Objet : sécuriser rapidement les 20 Md€ d'investissements générés par les 31 projets industriels annoncés, porteurs potentiels de 10 000 emplois directs, selon le collectif « Provence, fabrique des possibles ». L'association regroupe, sous l'égide d'organisations professionnelles, plusieurs des grands patrons emblématiques du pays, à l'instar de Luc Rémont, le PDG d'EDF, entreprise qui aura un grand rôle à jouer dans l'électrification à marche forcée de tout un pan de l'économie française, d'Éric Trappier (Dassault aviation) ou encore de Rodolphe Saadé, patron de CMA CGM.

700 hectares de projets

Les promoteurs de l'initiative pressent le pas car « c'est maintenant qu'il faut investir ». Les projets dont il est question se déploie sur 700 ha de terrains au sein du GPMM et autour de l'étang de Berre, à l'instar de Carbon, qui vise à construire une giga-usine de panneaux photovoltaïques, de H2V, qui envisage la construction en deux phases de six unités de production d'hydrogène par électrolyse de l'eau, pour une capacité totale de 600 MW et 84 000 t d'hydrogène bas carbone par an. L'hydrogène produit doit être destiné aux industriels de la ZIP et servir à fabriquer des carburants pour les transports maritime (dont le méthanol) et aérien (SAF). La première phase du projet comprendra notamment une unité de production de méthanol de synthèse, destiné prioritairement au secteur maritime, avec une capacité de 130 à 140 000 t/an. Sa mise en service est prévue pour 2028, et la seconde en 2030. Le port est en outre entré au capital de la société.

Aussi, GravitHy, qui prévoit la construction d'une usine de production de fer pré-réduit bas carbone, dit acier vert (2 Mt), en utilisant de l'hydrogène obtenu par électrolyse de l'eau sur site, est en cours. L'installation, dont l'investissement global s'élèverait à 2,2 Md€, vise une mise en service en 2027.

Tous ont soif d'électricité (cf.plus bas). Avec l'énergie nucléaire, qui fait l'objet d'un regain d'intérêt dans de nombreux pays, les sources à faibles émissions, telles que l'éolien et le solaire, devraient produire plus de la moitié de l'électricité mondiale avant 2030 affirme l'Agence internationale de l'Énergie (AIE).

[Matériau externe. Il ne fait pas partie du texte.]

Definition nrm_table_validate (table : option nrmtable_t) : bool :=
  match table with
  | None => false
  | Some t =>
      negb (number t <? 0) && negb (allocated t <? 0) && negb (max_size t <? 0) &&
      negb (allocated t <? number t) && forallb (validate_metric t) (seqZ 0 (number t))
  end.

(** ** The table as a list of named statistics *)
Record stats := Stats {
  s_apdex : bool;
  s_forced : bool;
  s_count : Z;      (** or satisfying *)
  s_total : Z;      (** or tolerating *)
  s_exclusive : Z;  (** or failing *)
  s_min : Z;
  s_max : Z;
  s_squares : Z;
}.

Definition flags_of (s : stats) : Z :=
  (if s_apdex s then 1 else 0) + (if s_forced s then 2 else 0).
Definition data_of (s : stats) : list Z :=
  [s_count s; s_total s; s_exclusive s; s_min s; s_max s; s_squares s].

Definition new_stats : stats := Stats false false 0 0 0 NR_TIME_MAX 0 0.

(** What one addition does to the statistics of a name. *)
Definition stats_add (force apdex : bool) (c t e mn mx sq : Z) (s : stats) : stats :=
  Stats (s_apdex s || apdex) (s_forced s || force)
    (u64 (s_count s + c)) (u64 (s_total s + t)) (u64 (s_exclusive s + e))
    (Z.min mn (s_min s)) (Z.max mx (s_max s))
    (if apdex then s_squares s else u64 (s_squares s + sq)).

#[export] Instance metric_node : HashNode nrmetric_t := {|
  node_hash := m_hash; node_left := m_left; node_right := m_right;
  node_link h n m := if m_hash m <? h
              then Metric (m_hash m) n (m_right m) (flags m) (name_index m) (mdata m)
              else Metric (m_hash m) (m_left m) n (flags m) (name_index m) (mdata m) |}.

#[export] Instance metric_node_laws : HashNodeLaws nrmetric_t.
Proof. split; intros h n e; simpl; by destruct (m_hash e <? h). Qed.

Record represents (t : nrmtable_t) (mx : Z) (l : list (list Z * stats)) : Prop := {
  mr_number : number t = Z.of_nat (length l);
  mr_length : length (metrics t) = length l;
  mr_max : max_size t = mx;
  mr_allocated : 0 < mx ∧ number t ≤ allocated t;
  mr_pool : pool_inv (strpool t) l.*1;
  mr_metric : ∀ i n s, l !! i = Some (n, s) → ∃ m, metrics t !! i = Some m ∧
    m_hash m = hash_of n ∧ name_index m = Z.of_nat i + 1 ∧
    flags m = flags_of s ∧ mdata m = data_of s;
  mr_tree : ∃ tr, tree_of 0 (metrics t) tr;
  mr_later : later 0 (metrics t);
}.

(** The specification of an addition: update the name's statistics or add it
    at the end; but a full table takes no new unforced name, and counts the drop
    under its own forced name instead. *)
Definition put (n : list Z) (g : stats → stats) (l : list (list Z * stats)) : list (list Z * stats) :=
  match list_find (λ x, n = x.1) l with
  | Some (i, (_, s)) => <[i := (n, g s)]> l
  | None => l ++ [(n, g new_stats)]
  end.

Definition accepts (mx : Z) (force : bool) (n : list Z) (l : list (list Z * stats)) : bool :=
  bool_decide (n ∈ l.*1) || (Z.of_nat (length l) <? mx) || force.

Definition dropped (l : list (list Z * stats)) : list (list Z * stats) :=
  put MetricsDropped (stats_add true false 1 0 0 0 0 0) l.

Definition spec_add (mx : Z) (force : bool) (n : list Z) (g : stats → stats)
    (l : list (list Z * stats)) : list (list Z * stats) :=
  if accepts mx force n l then put n g l else dropped l.

(** ** Runs of operations *)
Inductive metric_op :=
| Add (force : bool) (name : option (list Z)) (count total exclusive min max sum_of_squares : Z)
| AddApdex (force : bool) (name : option (list Z)) (satisfying tolerating failing min max : Z)
| Duplicate (current_name new_name : option (list Z)).

Definition name_ok (name : option (list Z)) : Prop := match name with Some n => is_cstr n | None => True end.
Definition op_ok (op : metric_op) : Prop :=
  match op with
  | Add _ n _ _ _ _ _ _ | AddApdex _ n _ _ _ _ _ => name_ok n
  | Duplicate n n' => name_ok n ∧ name_ok n'
  end.

Definition exec (table : option nrmtable_t) (op : metric_op) : option nrmtable_t :=
  match op with
  | Add force n c t e mn mx sq => nrm_add_internal force table n c t e mn mx sq
  | AddApdex force n s t f mn mx => nrm_add_apdex_internal force table n s t f mn mx
  | Duplicate n n' => nrm_duplicate_metric table n n'
  end.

La demande totale d'électricité, tous secteurs confondus, devrait augmenter d'environ 6 760 TWh d'ici à 2030 selon les scénarios basés sur les politiques actuelles.

1,6 Md€ pris sur l'effort budgétaire

Les 1,6 Md€, sauvés de l’effort budgétaire de 60 Md€, seront attribuées « soit par appels d'offres, soit par des appels à projets compétitifs, précise la conseillère. Dans tous les cas, le principe est celui d'une mise en concurrence à l'échelle nationale. Les meilleurs projets seront retenus sur la base de critères de compétitivité, du potentiel de décarbonation, de la technologie et des ambitions ».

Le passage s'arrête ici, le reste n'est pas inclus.